With PokerStars, and affiliated professional players like Daniel Negreanu, helping to spearhead California’s legislative push towards online poker, the bad actor clause has remained the central sticking point for the eventual passage of iPoker laws.
Not surprisingly, progress on this debate is less noticeable within AB-2863’s language, and no bad actor clause has been included.
Nonetheless, the Morongo, San Manuel, and United Auburn tribes, as well as the California Nations Indian Gaming Association – previous advocates of the anti-PokerStars bad actor clause – all expressed their support for the bill through testimony delivered at the committee hearing.
One reason for the widespread approval for AB-2863 is the bill’s thoroughly constructed statutory language, which expands on the “shell” previously provided by AB-431.
Within the bill are three clearly conceived restrictions on:
- House-Banked Casino Games
- Third-Party Banking Games
- Pure Games of Chance which Presented to Players via a Poker Format
Furthermore, AB-2863 places a clear priority on the concept of consumer protection, making it a felony to play on an unregulated online poker site, mandating segregated player fund accounts, relying on modern geolocation technology to screen players for eligibility, and splitting the regulatory duties between both the California Gaming Control Commission and the California Department of Justice.
By limiting the legislation to online poker only, rather than the full assortment of online casino gambling options, California is seeking to become the fourth state to legalize the game following the UIGEA’s passage, with Nevada, New Jersey, and Delaware the first to do so.

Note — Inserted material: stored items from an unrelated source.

(** The scanner implements the meaning of patterns by components. *)
Lemma pattern_paths_components p : pattern_paths p = component_paths false (split_slash p).
Proof.
  destruct (split_slash_spec p) as (Hne&Hj&Hall). rewrite <- Hj at 1.
  change (pattern_paths (join_slash (split_slash p)))
    with (scan_paths [] None false (join_slash (split_slash p))).
  rewrite scan_components by done. destruct (component_paths false (split_slash p)) as [ws|]; [|done].
  simpl. f_equal. rewrite map_id. by case_decide.
Qed.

The next step for AB-2863 will be consideration, and potential passage, by the Assembly Appropriations Committee, before the state’s Senate begins examining the bill.
However, with many tribes still concerned about the lack of any bad actor clause, political watchdogs have tempered their enthusiasm when it comes AB-2863’s prospects for full-fledged passage.
For now, California’s poker players will have to stick to card rooms, tribe owned casinos and the few US friendly sites to pursue their poker aspirations.